Table of Contents
You worked at a place for six years. Six years is a long time to be anywhere. You absorbed the culture, hoarded a small mountain of tribal knowledge, and earned the kind of respect that comes from simply having been there. Somewhere in all that you quietly decided you can solve any problem, because you solved the last ones. Your brain is happy, proud and a little too courageous.
Then you switched jobs because you wanted something different, or because the problems stopped being hard enough to be interesting. But you do not leave empty handed. Nobody tells you that the most dangerous thing you bring to a new job is not your bad habits, it is your good ones.
The Urge
Day one at your new job, and you can see things you would "obviously" do differently. Their release process, review process, CI, deployment pipeline and that one cursed library shared by 13 microservices.
It hits hard. At the old place you were valued, trusted, and dependable. Here you are none of that, but your instinct does not know that yet.
Maybe you act. You write a proposal on why their deploy pipeline should not require three manual checks to ship a one-line change. You present it. Then a Principal engineer who has been there for eight years says, "Yeah, that doesn't really fit our use-case here," and the room moves on. And that is your first real lesson at the new place, just not the one you pitched.
The Misplaced Emotions
Every weird thing exists for a reason you cannot see yet. You were not there when they fixed a major sev. You were not there when they got yelled at by the security team for having very permissive IAM policies. You just do not have enough context.
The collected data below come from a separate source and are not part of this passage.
(* ===== verification/Serving.v ===== *)
(** * A server at rest

    The state between two requests ([serving]): every connection idle, no
    table locked, the cache coherent with the committed database; and what the
    scopes of World.v do from such a state. *)
From S2P Require Import Prelude Cxx Sql Database PgService DbFacts PgClient PgSpec PgWrites LruCache Mvcc World PartitionRegistry.
From S2P Require LockManager ConnectionPool.

(** ** Cache keys *)

Lemma make_cache_key_inj t s t' s' : make_cache_key t s = make_cache_key t' s' -> t = t' /\ s = s'.
Proof.
  unfold make_cache_key. cbn. intros E.
  apply split_last in E as [-> ?%to_string_inj]; [done|by apply to_string_free_of..].
Qed.

Lemma key_has_prefix t s : String.prefix (t +:+ ":") (make_cache_key t s) = true.
Proof. unfold make_cache_key. rewrite append_assoc. apply prefix_app. Qed.

(** The cache holds what a query would answer, but for the tables [stale]. *)
Definition coherent (stale : string -> Prop) (d : Db) (c : PartitionCache) : Prop :=
  forall name s rows, (make_cache_key name s, rows) ∈ view c -> nul_free name -> ~ stale name ->
    partitions_at d name s = Some rows.
Definition no_table (_ : string) : Prop := False.

Section serving.
Context {P : PgService}.

(** The cache can be used and agrees with [d], but for the tables [stale]. *)
Record cache_ok_but {stale : string -> Prop} (d : Db) (c : PartitionCache) : Prop := {
  ca_wf : wf c;
  ca_capacity : 0 < capacity_ c;
  ca_coherent : coherent stale d c }.

(** Everything but the locks: [d] is committed, no transaction is open, the
    pool holds an idle connection at least and only idle ones. *)
Record settled_but {stale : string -> Prop} (w : World) (d : Db) : Prop := {
  se_committed : committed (abs (w_pg w)) = d;
  se_db : db_ok (seqs (abs (w_pg w))) d;
  se_seqs : seqs_ok (seqs (abs (w_pg w)));
  se_idle : forall c x, sessions (abs (w_pg w)) !! c = Some x -> x = Idle \/ x = Broken;
  se_pool : forall c, c ∈ ConnectionPool.available_connections_ (w_pool w) ->
      sessions (abs (w_pg w)) !! c = Some Idle;
  se_some : ConnectionPool.available_connections_ (w_pool w) <> [];
  se_cache : cache_ok_but (stale := stale) d (w_cache w) }.

Definition unlocked (w : World) : Prop :=
  forall name, LockManager.mutex_of name (w_locks w) = LockManager.free_mutex.

Definition serving_but {stale : string -> Prop} (w : World) (d : Db) : Prop :=
  settled_but (stale := stale) w d /\ unlocked w.

Abbreviation cache_ok := (cache_ok_but (stale := no_table)).
Abbreviation settled := (settled_but (stale := no_table)).
Abbreviation serving := (serving_but (stale := no_table)).

(** A connection was used and is idle again; [d'] is committed. *)
Record rested (c : PGconn) (a a' : PgAbs) (d' : Db) : Prop := {
  re_committed : committed a' = d';
  re_db : db_ok (seqs a') d';
  re_seqs : seqs_ok (seqs a');
  re_idle : sessions a' !! c = Some Idle;
  re_others : forall c', c' <> c -> sessions a' !! c' = sessions a !! c' }.

(** ** Scopes *)

Context (self : tid).

(** The results after which a scope is left by its end or by an exception. *)
Definition leaves {A} (r : outcome A) : bool := match r with Ret _ | Throw _ => true | Wait | UB => false end.

Definition registered (n : string) (l : LockManager.LockManager) : Prop := is_Some (LockManager.table_locks_ l !! n).

(** The same mutexes in the same state, and none forgotten. *)
Definition same_locks (l l' : LockManager.LockManager) : Prop :=
  forall n, LockManager.mutex_of n l' = LockManager.mutex_of n l /\ (registered n l -> registered n l').

#[export] Instance same_locks_preorder : PreOrder same_locks.
Proof.
  split; [by intros l n|]. intros l1 l2 l3 H1 H2 n. destruct (H1 n) as [E1 R1], (H2 n) as [E2 R2].
  split; [congruence|auto].
Qed.

Lemma registered_set n name m l : registered n l \/ n = name -> registered n (LockManager.set_mutex name m l).
Proof.
  intros H. unfold registered, LockManager.set_mutex. cbn. destruct (decide (n = name)) as [->|Hne].
  - rewrite lookup_insert_eq. by eexists.
  - rewrite lookup_insert_ne by done. by destruct H.
Qed.

(** Releasing a mutex that nobody else holds frees it. *)
Lemma release_own md name l :
  registered name l -> LockManager.mutex_of name l = LockManager.acquired md self LockManager.free_mutex ->
  LockManager.release md self name l = LockManager.Done (LockManager.set_mutex name LockManager.free_mutex l).
Proof.
  intros [m Hreg] Hm. unfold LockManager.mutex_of in Hm. rewrite Hreg in Hm. cbn in Hm. subst m.
  destruct md; cbn [LockManager.release]; unfold LockManager.release_shared, LockManager.release_exclusive;
    rewrite Hreg; unfold LockManager.unlock_shared, LockManager.unlock;
    cbn [LockManager.acquired LockManager.readers LockManager.writer LockManager.free_mutex].
  - rewrite bool_decide_eq_true_2 by (by left). rewrite filter_cons, decide_False by (intros Hx; by apply Hx). done.
  - by rewrite bool_decide_eq_true_2.
Qed.

(** A guard on a table that is free. *)
Lemma with_guard_run md name (w : World) :
  LockManager.mutex_of name (w_locks w) = LockManager.free_mutex ->
  exists l, (forall n, n <> name -> LockManager.mutex_of n l = LockManager.mutex_of n (w_locks w))
    /\ forall A (body : M A) r w1,
      body (set_locks l w) = (r, w1) -> leaves r = true -> same_locks l (w_locks w1) ->
      exists l', same_locks (w_locks w) l' /\ with_guard md self name body w = (r, set_locks l' w1).
Proof.
  intros Hf. destruct (LockManager.acquire_cases md self name (w_locks w)) as (lm & Hm & Hr & E).
  rewrite Hf in E. change (LockManager.owns self LockManager.free_mutex) with false in E.
  cbn [LockManager.owns] in E. rewrite decide_True in E by (by destruct md).
  set (l := LockManager.set_mutex name (LockManager.acquired md self LockManager.free_mutex) lm) in *.
  assert (forall n, n <> name -> LockManager.mutex_of n l = LockManager.mutex_of n (w_locks w)) as Hother.
  { intros n Hn. unfold l. by rewrite LockManager.mutex_of_set, decide_False, Hm. }
  exists l. split; [done|]. intros A body r w1 Hb Hl Hsame.
  exists (LockManager.set_mutex name LockManager.free_mutex (w_locks w1)). split.
  - intros n. destruct (Hsame n) as [En Rn]. split.
    + rewrite LockManager.mutex_of_set. case_decide as Hn; [by subst|]. by rewrite En, Hother.
    + intros Hreg. apply registered_set. left. apply Rn, registered_set. left. apply Hr. by right.
  - unfold with_guard. rewrite E, Hb. rewrite release_own; [by destruct r| |].
    + apply Hsame, registered_set. by right.
    + rewrite (proj1 (Hsame name)). unfold l. by rewrite LockManager.mutex_of_set, decide_True.
Qed.

(** A connection from a pool whose front one is idle goes to its back. *)
Lemma with_connection_run c rest (w : World) `{!PgLaws P} :
  ConnectionPool.available_connections_ (w_pool w) = c :: rest -> sessions (abs (w_pg w)) !! c = Some Idle ->
  forall A (body : PGconn -> M A) r w1,
    body c (set_pool (ConnectionPool.set_available rest (w_pool w)) w) = (r, w1) -> leaves r = true ->
    with_connection body w
      = (r, set_pool (ConnectionPool.set_available (ConnectionPool.available_connections_ (w_pool w1) ++ [c]) (w_pool w1)) w1).
Proof.
  intros Ea Es A body r w1 Hb Hl. unfold with_connection, ConnectionPool.acquire. rewrite Ea.
  unfold ConnectionPool.validate_connection.
  assert (PQstatus c (w_pg w) = CONNECTION_OK) as Hst.
  { pose proof (proj1 (status_law c (w_pg w) Idle Es)) as Hst.
    destruct (PQstatus c (w_pg w)); [done|by specialize (Hst eq_refl)]. }
  rewrite bool_decide_eq_true_2 by done. cbn [ConnectionPool.conn_].
  replace (set_pg (w_pg w) _) with (set_pool (ConnectionPool.set_available rest (w_pool w)) w) by (by destruct w).
  rewrite Hb. by destruct r.
Qed.

(** ** Running a scope from a server at rest *)

Lemma guarded_gen {A} stale md name (body : M A) w d (Q : A -> Db -> PartitionCache -> Prop) :
  settled w d -> LockManager.mutex_of name (w_locks w) = LockManager.free_mutex ->
  (forall w1, settled w1 d -> w_mvcc w1 = w_mvcc w -> w_cache w1 = w_cache w -> w_pg w1 = w_pg w ->
     (forall n, n <> name -> LockManager.mutex_of n (w_locks w1) = LockManager.mutex_of n (w_locks w)) ->
     exists a w2 d', body w1 = (Ret a, w2) /\ settled_but (stale := stale) w2 d' /\ same_locks (w_locks w1) (w_locks w2)
       /\ w_mvcc w2 = w_mvcc w1 /\ Q a d' (w_cache w2)) ->
  exists a w' d', with_guard md self name body w = (Ret a, w') /\ settled_but (stale := stale) w' d'
    /\ same_locks (w_locks w) (w_locks w') /\ w_mvcc w' = w_mvcc w /\ Q a d' (w_cache w').
Proof.
  intros S U Hbody. destruct (with_guard_run md name w U) as (l & Hother & Hrun).
  destruct (Hbody (set_locks l w)) as (a & w2 & d' & E & S2 & El & Em & HQ); [by destruct S|done..|].
  destruct (Hrun A body (Ret a) w2 E eq_refl El) as (l' & Hl' & E').
  exists a, (set_locks l' w2), d'. split; [done|]. split; [by destruct S2|]. done.
Qed.

Lemma unlocked_same w w' : same_locks (w_locks w) (w_locks w') -> unlocked w -> unlocked w'.
Proof. intros Hs U n. by rewrite (proj1 (Hs n)). Qed.

Lemma guarded_but {A} stale md name (body : M A) w d (Q : A -> Db -> PartitionCache -> Prop) :
  serving w d ->
  (forall w1, settled w1 d -> w_mvcc w1 = w_mvcc w -> w_cache w1 = w_cache w -> w_pg w1 = w_pg w ->
     exists a w2 d', body w1 = (Ret a, w2) /\ settled_but (stale := stale) w2 d' /\ w_locks w2 = w_locks w1
       /\ w_mvcc w2 = w_mvcc w1 /\ Q a d' (w_cache w2)) ->
  exists a w' d', with_guard md self name body w = (Ret a, w') /\ serving_but (stale := stale) w' d'
    /\ w_mvcc w' = w_mvcc w /\ Q a d' (w_cache w').
Proof.
  intros [S U] Hbody. destruct (guarded_gen stale md name body w d Q S (U name)) as (a & w' & d' & E & S' & L & Em & HQ).
  - intros w1 S1 Em Ec Ep _. destruct (Hbody w1 S1 Em Ec Ep) as (a & w2 & d' & E & S2 & El & H).
    exists a, w2, d'. rewrite El. split; [done|]. split; [done|]. split; [reflexivity|exact H].
  - exists a, w', d'. split; [done|]. split; [split; [done|by eapply unlocked_same]|done].
Qed.

Lemma settled_ready stale w d c :
  settled_but (stale := stale) w d -> c ∈ ConnectionPool.available_connections_ (w_pool w) -> ready c (abs (w_pg w)) d.
Proof.
  intros S Hc. pose proof (se_pool _ _ S c Hc) as E. pose proof (se_committed _ _ S) as Ec. split.
  - unfold PgService.view. rewrite E. cbn. by rewrite Ec.
  - apply S.
  - rewrite Ec. apply S.
  - apply S.
  - intros b x. rewrite E. done.
  - intros c' x Hx _. by eapply S.
Qed.

Lemma connected_gen {A} stale stale' (body : PGconn -> M A) w d (Q : outcome A -> Db -> PartitionCache -> Prop) `{!PgLaws P} :
  settled_but (stale := stale) w d ->
  (forall c w1, ready c (abs (w_pg w1)) d -> sessions (abs (w_pg w1)) !! c = Some Idle ->
     w_mvcc w1 = w_mvcc w -> w_cache w1 = w_cache w -> w_pg w1 = w_pg w ->
     exists r w2 d', body c w1 = (r, w2) /\ leaves r = true /\ rested c (abs (w_pg w1)) (abs (w_pg w2)) d'
       /\ w_pool w2 = w_pool w1 /\ w_locks w2 = w_locks w1 /\ w_mvcc w2 = w_mvcc w1
       /\ cache_ok_but (stale := stale') d' (w_cache w2) /\ Q r d' (w_cache w2)) ->
  exists r w' d', with_connection body w = (r, w') /\ leaves r = true /\ settled_but (stale := stale') w' d'
    /\ w_locks w' = w_locks w /\ w_mvcc w' = w_mvcc w /\ Q r d' (w_cache w').
Proof.
  intros S Hbody. destruct (ConnectionPool.available_connections_ (w_pool w)) as [|c rest] eqn:Ea.
  { by destruct (se_some _ _ S). }
  assert (c ∈ ConnectionPool.available_connections_ (w_pool w)) as Hc by (rewrite Ea; left).
  pose proof (se_pool _ _ S c Hc) as Es.
  destruct (Hbody c (set_pool (ConnectionPool.set_available rest (w_pool w)) w))
    as (r & w2 & d' & E & Hr & R & Ep & El & Em & Hca & HQ); [by apply (settled_ready stale w)|done..|].
  pose proof (with_connection_run c rest w Ea Es A body r w2 E Hr) as Erun.
  do 3 eexists. split; [exact Erun|]. split; [done|]. split; [|by split_and!].
  destruct R as [Rc Rdb Rq Ri Ro]. split; cbn; try done.
  - intros c' x Hx. destruct (decide (c' = c)) as [->|Hne]; [left; congruence|].
    rewrite Ro in Hx by done. by eapply (se_idle _ _ S).
  - intros c'. rewrite Ep. cbn. rewrite elem_of_app, list_elem_of_singleton. intros [Hin| ->]; [|done].
    destruct (decide (c' = c)) as [->|Hne]; [done|]. rewrite Ro by done. apply (se_pool _ _ S). rewrite Ea. by right.
  - intros [_ Hx]%app_nil. done.
Qed.

Lemma connected_but {A} stale stale' (body : PGconn -> M A) w d (Q : A -> Db -> PartitionCache -> Prop) `{!PgLaws P} :
  settled_but (stale := stale) w d ->
  (forall c w1, ready c (abs (w_pg w1)) d -> sessions (abs (w_pg w1)) !! c = Some Idle ->
     w_mvcc w1 = w_mvcc w -> w_cache w1 = w_cache w -> w_pg w1 = w_pg w ->
     exists a w2 d', body c w1 = (Ret a, w2) /\ rested c (abs (w_pg w1)) (abs (w_pg w2)) d'
       /\ w_pool w2 = w_pool w1 /\ w_locks w2 = w_locks w1 /\ w_mvcc w2 = w_mvcc w1
       /\ cache_ok_but (stale := stale') d' (w_cache w2) /\ Q a d' (w_cache w2)) ->
  exists a w' d', with_connection body w = (Ret a, w') /\ settled_but (stale := stale') w' d' /\ w_locks w' = w_locks w
    /\ w_mvcc w' = w_mvcc w /\ Q a d' (w_cache w').
Proof.
  intros S Hbody.
  destruct (connected_gen stale stale' body w d (fun r d' c => exists a, r = Ret a /\ Q a d' c) S)
    as (r & w' & d' & E & _ & S' & El & Em & a & -> & HQ); [|by exists a, w', d'].
  intros c w1 Rd Hi Em Ec Ep. destruct (Hbody c w1 Rd Hi Em Ec Ep) as (a & w2 & d' & E & R & Epl & El & Em2 & Hc & HQ).
  exists (Ret a), w2, d'. do 7 (split; [done|]). by exists a.
Qed.

(** The usual case: the cache agrees everywhere. *)
Definition guarded {A} md name (body : M A) w d Q := guarded_but no_table md name body w d Q.
Definition connected {A} (body : PGconn -> M A) w d Q `{!PgLaws P} := connected_but no_table no_table body w d Q.

(** A query that only reads leaves everything at rest. *)
Lemma reads_only {A} (m : PGconn -> PgM A) w d v `{!PgLaws P} :
  settled w d ->
  (forall c s, ready c (abs s) d -> sessions (abs s) !! c = Some Idle ->
     exists s', m c s = (inr v, s') /\ abs s' = abs s) ->
  exists w', with_connection (fun c => on_pg (m c)) w = (Ret v, w') /\ settled w' d
    /\ w_locks w' = w_locks w /\ w_mvcc w' = w_mvcc w /\ w_cache w' = w_cache w.
Proof.
  intros S Hm.
  destruct (connected (fun c => on_pg (m c)) w d (fun a d' c => a = v /\ d' = d /\ c = w_cache w) S)
    as (a & w' & d' & E & S' & El & Em & -> & -> & Ec); [|by exists w'].
  intros c w1 Rd Hi Em Ec Epg. destruct (Hm c (w_pg w1) Rd Hi) as (s' & E & Ea).
  exists v, (set_pg s' w1), d. unfold on_pg. rewrite E. split; [done|]. cbn. split.
  { rewrite Ea. pose proof (rd_view _ _ _ Rd) as V. unfold PgService.view in V. rewrite Hi in V. injection V as V.
    split; try done; apply Rd. }
  rewrite Ec. split_and!; try done. apply S.
Qed.
End serving.

Abbreviation cache_ok := (cache_ok_but (stale := no_table)).
Abbreviation settled := (settled_but (stale := no_table)).
Abbreviation serving := (serving_but (stale := no_table)).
You are pattern matching your previous company's problems, not theirs. Same symptom, different disease.
You have not spent enough time in the company, so you have not earned the trust to hold an opinion that strong. No one trusts a new person who likes to rewrite the whole thing in their first week.
If you have joined a new team, the least you could do is make their lives easier, not harder. And yes, your proposed change might make their life easier, but change is always harder.
The Nuance
Patience is the key. Do not propose ideas in your first week. Try to talk to as many people as possible, ask for reasons, learn about their past experiences, discuss your proposals without acting like a "know-it-all". Capture observations early, act on them gradually. The skill is not suppressing the urge, it is timing it.
With all that said, a fresh set of eyes can be a real asset with a shelf life. You can see the problems clearly only until you get comfortable with their workflow. Teams should use this as an opportunity to diagnose and make things better.
Conclusion
The first few weeks are not for changing things, they are for earning the right to. Spend them learning why the fences exist before you tear them down. Keep a list of everything that could have been better, revisit in a few more weeks, and notice how much of it already makes sense once you understand the context. What is left after that is probably worth fixing, and by then hopefully people will actually trust you to do so.